**DATA IN THIS EXERCISE**
(* ===== verification/DisciplineResponse.v ===== *)
(** * Keeping the protocol: the filters

    The input filter and phases 3 and 4, under the invariant of [Discipline]. *)
From S2P Require Import Prelude Pack Types World DynLib DynLibFacts Intervention InterventionFacts Waf Headers HeadersFacts Phase1 Phase1Facts BodyIn FilterOut FilterOutFacts Protocol Lifecycle Discipline LazyBuild DisciplineRequest.
Local Open Scope Z_scope.

(** ** The input filter *)
Section input.
Context {X : Type} `{!Libcoraza X, !Httpd X}.
Implicit Types w : world X.
Variables (n : nat) (ch : list nat) (c r : nat) (q : request_rec) (x : coraza_request_ctx_t)
  (p : phase) (rf : bool).
Abbreviation running := (running n ch c r false).
Hypothesis Hsettled : settled x p rf.

(** Only the saved body changed. *)
Definition kept w : Prop := ∃ b, running w q (set_saved_body (λ _, b) x) p rf.

Lemma kept_resting w : kept w → resting n ch c r false w.
Proof. intros [b H]. by exists q, (set_saved_body (λ _, b) x), p, rf. Qed.

Lemma kept_update b w (Q : unit → world X → Prop) :
  kept w → (∀ w', kept w' → Q tt w') → wp (upd_ctx c (set_saved_body (λ _, b))) Q w.
Proof.
  intros [b0 H] HQ. eapply run_upd_ctx; [exact H|done|apply (ru_hold _ _ _ _ _ _ _ _ _ _ H)|done|].
  intros w' H'. apply HQ. exists b. exact H'.
Qed.
Lemma kept_outside {A} (f : X → A * X) w (Q : A → world X → Prop) :
  kept w → (∀ a w', kept w' → Q a w') → wp (outside f) Q w.
Proof. intros [b H] HQ. eapply run_outside; [exact H|]. intros a w' H'. apply HQ. by exists b. Qed.
Lemma kept_emit e w (Q : unit → world X → Prop) :
  kept w → idle e → plain e → (∀ w', kept w' → Q tt w') → wp (emit e) Q w.
Proof. intros [b H] ? ? HQ. eapply run_emit; [exact H|done|done|]. intros w' H'. apply HQ. by exists b. Qed.

Lemma kept_next bb mode block k w (Q : apr_status * brigade → world X → Prop) :
  kept w → (∀ a w', kept w' → Q a w') → wp (get_from_next bb mode block k) Q w.
Proof.
  intros H HQ. unfold get_from_next. act_step. apply kept_emit; [done..|]. intros w1 H1.
  by apply kept_outside.
Qed.

Lemma copy_kept before (Q : apr_status * brigade → world X → Prop) : ∀ bb w,
  kept w → (∀ a w', kept w' → Q a w') → wp (copy_buckets before bb) Q w.
Proof.
  induction before as [|e before IH]; intros bb w H HQ; simpl; [by apply wp_ret, HQ|].
  act_step. apply kept_outside; [done|]. intros [rv e'] w1 H1. case_goal as Hrv; [by apply wp_ret, HQ|].
  by apply IH.
Qed.

Lemma replay_kept f bb mode block k w (Q : apr_status * brigade → world X → Prop) :
  f_ctx f = Some c → (∃ b, running w q (set_saved_body (λ _, Some b) x) p rf) →
  (∀ a w', kept w' → Q a w') → wp (coraza_replay_saved_body f bb mode block k) Q w.
Proof.
  intros Hf [b H] HQ. unfold coraza_replay_saved_body. rewrite Hf. act_step.
  eapply run_get_ctx; [exact H|]. assert (kept w) as Hk by (by exists (Some b)). cbn.
  assert (Hset : ∀ saved a w', kept w' → wp (set_saved c saved ;; mret a) Q w').
  { intros saved a w' H'. act_step. apply kept_update; [done|]. intros w'' H''. by apply wp_ret, HQ. }
  destruct b as [|e b].
  { act_step. apply kept_update; [done|]. intros w1 H1. act_step. apply kept_emit; [done..|].
    intros w2 H2. by apply kept_next. }
  destruct mode.
  1,5,6: case_match; [by apply Hset|]; unfold read_bytes; act_step; apply kept_outside; [done|];
    intros [rv [before after]] w1 H1; repeat case_match; by apply Hset.
  - act_step. apply kept_outside; [done|]. intros a w1 H1. by apply Hset.
  - by apply kept_next.
  - unfold read_speculative. case_goal as Hk0; [|by apply copy_kept]. act_step.
    apply kept_outside; [done|]. intros [rv [before after]] w1 H1. act_step.
    apply kept_update; [done|]. intros w2 H2. case_match; [by apply wp_ret, HQ|by apply copy_kept].
Qed.

Lemma input_filter_kept f bb mode block k w (Q : apr_status * brigade → world X → Prop) :
  f_ctx f = None ∨ f_ctx f = Some c → running w q x p rf →
  (∀ a w', resting n ch c r false w' → Q a w') → wp (coraza_input_filter f bb mode block k) Q w.
Proof.
  intros Hf H HQ. unfold coraza_input_filter.
  assert (kept w) as Hk by (exists (saved_body x); by destruct x).
  assert (HQ' : ∀ a w', kept w' → Q a w') by (intros; by apply HQ, kept_resting).
  assert (Haside : wp (emit (EvRemoveInputFilter f) ;; get_from_next bb mode block k) Q w).
  { act_step. apply kept_emit; [done..|]. intros w1 H1. by apply kept_next. }
  act_step. destruct Hf as [->|Hf]; [by apply wp_ret|]. rewrite Hf. act_step.
  eapply run_get_ctx; [exact H|]. apply wp_ret.
  destruct (bool_decide (saved_body x ≠ None) && _) eqn:E; [|done].
  apply andb_true_iff in E as [Hs%bool_decide_eq_true _].
  apply replay_kept; [done| |done]. destruct (saved_body x) as [b|] eqn:Eb; [|done].
  exists b. destruct x. simpl in *. by subst.
Qed.
End input.

(** ** Refusing a response *)
Section output.
Context {X : Type} `{!Libcoraza X, !Httpd X, Pool0 : !Pool, !DieLaws X}.
Implicit Types w : world X.
Abbreviation result := (apr_status * brigade)%type.
Variables (n : nat) (ch : list nat) (c r : nat) (f : ap_filter_t).
Abbreviation running := (running n ch c r false).
Abbreviation halted := (halted n ch c r false).
Abbreviation resting := (resting n ch c r false).

Lemma die_running s w q x p rf (Q : unit → world X → Prop) :
  running w q x p rf → (∀ w' q', running w' q' x p rf → Q tt w') → wp (coraza_die s r) Q w.
Proof.
  intros H HQ. unfold coraza_die. act_step. eapply run_upd_req; [exact H|done|]. intros w1 H1.
  act_step. eapply run_get_req; [exact H1|]. act_step. eapply run_emit; [exact H1|done|done|].
  intros w2 H2. act_step. apply wp_outside. intros q' e Hdie.
  eapply run_upd_req; [apply running_env; exact H2| |intros w3 H3; by eapply HQ].
  pose proof (ap_die_slots s r (set_r_status (λ _, HTTP_OK) q) (env w2)) as Hs. by rewrite Hdie in Hs.
Qed.

Lemma step_out_running w q x p rf (Q : unit → world X → Prop) :
  running w q x p rf → alive p = true →
  (∀ w', running w' q (set_intervention_triggered (λ _, true) x) p rf → Q tt w') →
  wp (step_out f c) Q w.
Proof.
  intros H Hp HQ. unfold step_out. act_step. eapply trigger_wp; [exact H|done|]. intros w1 H1 _.
  eapply run_emit; [exact H1|done|done|exact HQ].
Qed.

**TASK**
Copy each record from above without leaving any out.

**PROBLEM SOLUTION**
(* ===== verification/DisciplineResponse.v ===== *)
(** * Keeping the protocol: the filters

    The input filter and phases 3 and 4, under the invariant of [Discipline]. *)
From S2P Require Import Prelude Pack Types World DynLib DynLibFacts Intervention InterventionFacts Waf Headers HeadersFacts Phase1 Phase1Facts BodyIn FilterOut FilterOutFacts Protocol Lifecycle Discipline LazyBuild DisciplineRequest.
Local Open Scope Z_scope.

(** ** The input filter *)
Section input.
Context {X : Type} `{!Libcoraza X, !Httpd X}.
Implicit Types w : world X.
Variables (n : nat) (ch : list nat) (c r : nat) (q : request_rec) (x : coraza_request_ctx_t)
  (p : phase) (rf : bool).
Abbreviation running := (running n ch c r false).
Hypothesis Hsettled : settled x p rf.

(** Only the saved body changed. *)
Definition kept w : Prop := ∃ b, running w q (set_saved_body (λ _, b) x) p rf.

Lemma kept_resting w : kept w → resting n ch c r false w.
Proof. intros [b H]. by exists q, (set_saved_body (λ _, b) x), p, rf. Qed.

Lemma kept_update b w (Q : unit → world X → Prop) :
  kept w → (∀ w', kept w' → Q tt w') → wp (upd_ctx c (set_saved_body (λ _, b))) Q w.
Proof.
  intros [b0 H] HQ. eapply run_upd_ctx; [exact H|done|apply (ru_hold _ _ _ _ _ _ _ _ _ _ H)|done|].
  intros w' H'. apply HQ. exists b. exact H'.
Qed.
Lemma kept_outside {A} (f : X → A * X) w (Q : A → world X → Prop) :
  kept w → (∀ a w', kept w' → Q a w') → wp (outside f) Q w.
Proof. intros [b H] HQ. eapply run_outside; [exact H|]. intros a w' H'. apply HQ. by exists b. Qed.
Lemma kept_emit e w (Q : unit → world X → Prop) :
  kept w → idle e → plain e → (∀ w', kept w' → Q tt w') → wp (emit e) Q w.
Proof. intros [b H] ? ? HQ. eapply run_emit; [exact H|done|done|]. intros w' H'. apply HQ. by exists b. Qed.

Lemma kept_next bb mode block k w (Q : apr_status * brigade → world X → Prop) :
  kept w → (∀ a w', kept w' → Q a w') → wp (get_from_next bb mode block k) Q w.
Proof.
  intros H HQ. unfold get_from_next. act_step. apply kept_emit; [done..|]. intros w1 H1.
  by apply kept_outside.
Qed.

Lemma copy_kept before (Q : apr_status * brigade → world X → Prop) : ∀ bb w,
  kept w → (∀ a w', kept w' → Q a w') → wp (copy_buckets before bb) Q w.
Proof.
  induction before as [|e before IH]; intros bb w H HQ; simpl; [by apply wp_ret, HQ|].
  act_step. apply kept_outside; [done|]. intros [rv e'] w1 H1. case_goal as Hrv; [by apply wp_ret, HQ|].
  by apply IH.
Qed.

Lemma replay_kept f bb mode block k w (Q : apr_status * brigade → world X → Prop) :
  f_ctx f = Some c → (∃ b, running w q (set_saved_body (λ _, Some b) x) p rf) →
  (∀ a w', kept w' → Q a w') → wp (coraza_replay_saved_body f bb mode block k) Q w.
Proof.
  intros Hf [b H] HQ. unfold coraza_replay_saved_body. rewrite Hf. act_step.
  eapply run_get_ctx; [exact H|]. assert (kept w) as Hk by (by exists (Some b)). cbn.
  assert (Hset : ∀ saved a w', kept w' → wp (set_saved c saved ;; mret a) Q w').
  { intros saved a w' H'. act_step. apply kept_update; [done|]. intros w'' H''. by apply wp_ret, HQ. }
  destruct b as [|e b].
  { act_step. apply kept_update; [done|]. intros w1 H1. act_step. apply kept_emit; [done..|].
    intros w2 H2. by apply kept_next. }
  destruct mode.
  1,5,6: case_match; [by apply Hset|]; unfold read_bytes; act_step; apply kept_outside; [done|];
    intros [rv [before after]] w1 H1; repeat case_match; by apply Hset.
  - act_step. apply kept_outside; [done|]. intros a w1 H1. by apply Hset.
  - by apply kept_next.
  - unfold read_speculative. case_goal as Hk0; [|by apply copy_kept]. act_step.
    apply kept_outside; [done|]. intros [rv [before after]] w1 H1. act_step.
    apply kept_update; [done|]. intros w2 H2. case_match; [by apply wp_ret, HQ|by apply copy_kept].
Qed.

Lemma input_filter_kept f bb mode block k w (Q : apr_status * brigade → world X → Prop) :
  f_ctx f = None ∨ f_ctx f = Some c → running w q x p rf →
  (∀ a w', resting n ch c r false w' → Q a w') → wp (coraza_input_filter f bb mode block k) Q w.
Proof.
  intros Hf H HQ. unfold coraza_input_filter.
  assert (kept w) as Hk by (exists (saved_body x); by destruct x).
  assert (HQ' : ∀ a w', kept w' → Q a w') by (intros; by apply HQ, kept_resting).
  assert (Haside : wp (emit (EvRemoveInputFilter f) ;; get_from_next bb mode block k) Q w).
  { act_step. apply kept_emit; [done..|]. intros w1 H1. by apply kept_next. }
  act_step. destruct Hf as [->|Hf]; [by apply wp_ret|]. rewrite Hf. act_step.
  eapply run_get_ctx; [exact H|]. apply wp_ret.
  destruct (bool_decide (saved_body x ≠ None) && _) eqn:E; [|done].
  apply andb_true_iff in E as [Hs%bool_decide_eq_true _].
  apply replay_kept; [done| |done]. destruct (saved_body x) as [b|] eqn:Eb; [|done].
  exists b. destruct x. simpl in *. by subst.
Qed.
End input.

(** ** Refusing a response *)
Section output.
Context {X : Type} `{!Libcoraza X, !Httpd X, Pool0 : !Pool, !DieLaws X}.
Implicit Types w : world X.
Abbreviation result := (apr_status * brigade)%type.
Variables (n : nat) (ch : list nat) (c r : nat) (f : ap_filter_t).
Abbreviation running := (running n ch c r false).
Abbreviation halted := (halted n ch c r false).
Abbreviation resting := (resting n ch c r false).

Lemma die_running s w q x p rf (Q : unit → world X → Prop) :
  running w q x p rf → (∀ w' q', running w' q' x p rf → Q tt w') → wp (coraza_die s r) Q w.
Proof.
  intros H HQ. unfold coraza_die. act_step. eapply run_upd_req; [exact H|done|]. intros w1 H1.
  act_step. eapply run_get_req; [exact H1|]. act_step. eapply run_emit; [exact H1|done|done|].
  intros w2 H2. act_step. apply wp_outside. intros q' e Hdie.
  eapply run_upd_req; [apply running_env; exact H2| |intros w3 H3; by eapply HQ].
  pose proof (ap_die_slots s r (set_r_status (λ _, HTTP_OK) q) (env w2)) as Hs. by rewrite Hdie in Hs.
Qed.

Lemma step_out_running w q x p rf (Q : unit → world X → Prop) :
  running w q x p rf → alive p = true →
  (∀ w', running w' q (set_intervention_triggered (λ _, true) x) p rf → Q tt w') →
  wp (step_out f c) Q w.
Proof.
  intros H Hp HQ. unfold step_out. act_step. eapply trigger_wp; [exact H|done|]. intros w1 H1 _.
  eapply run_emit; [exact H1|done|done|exact HQ].
Qed.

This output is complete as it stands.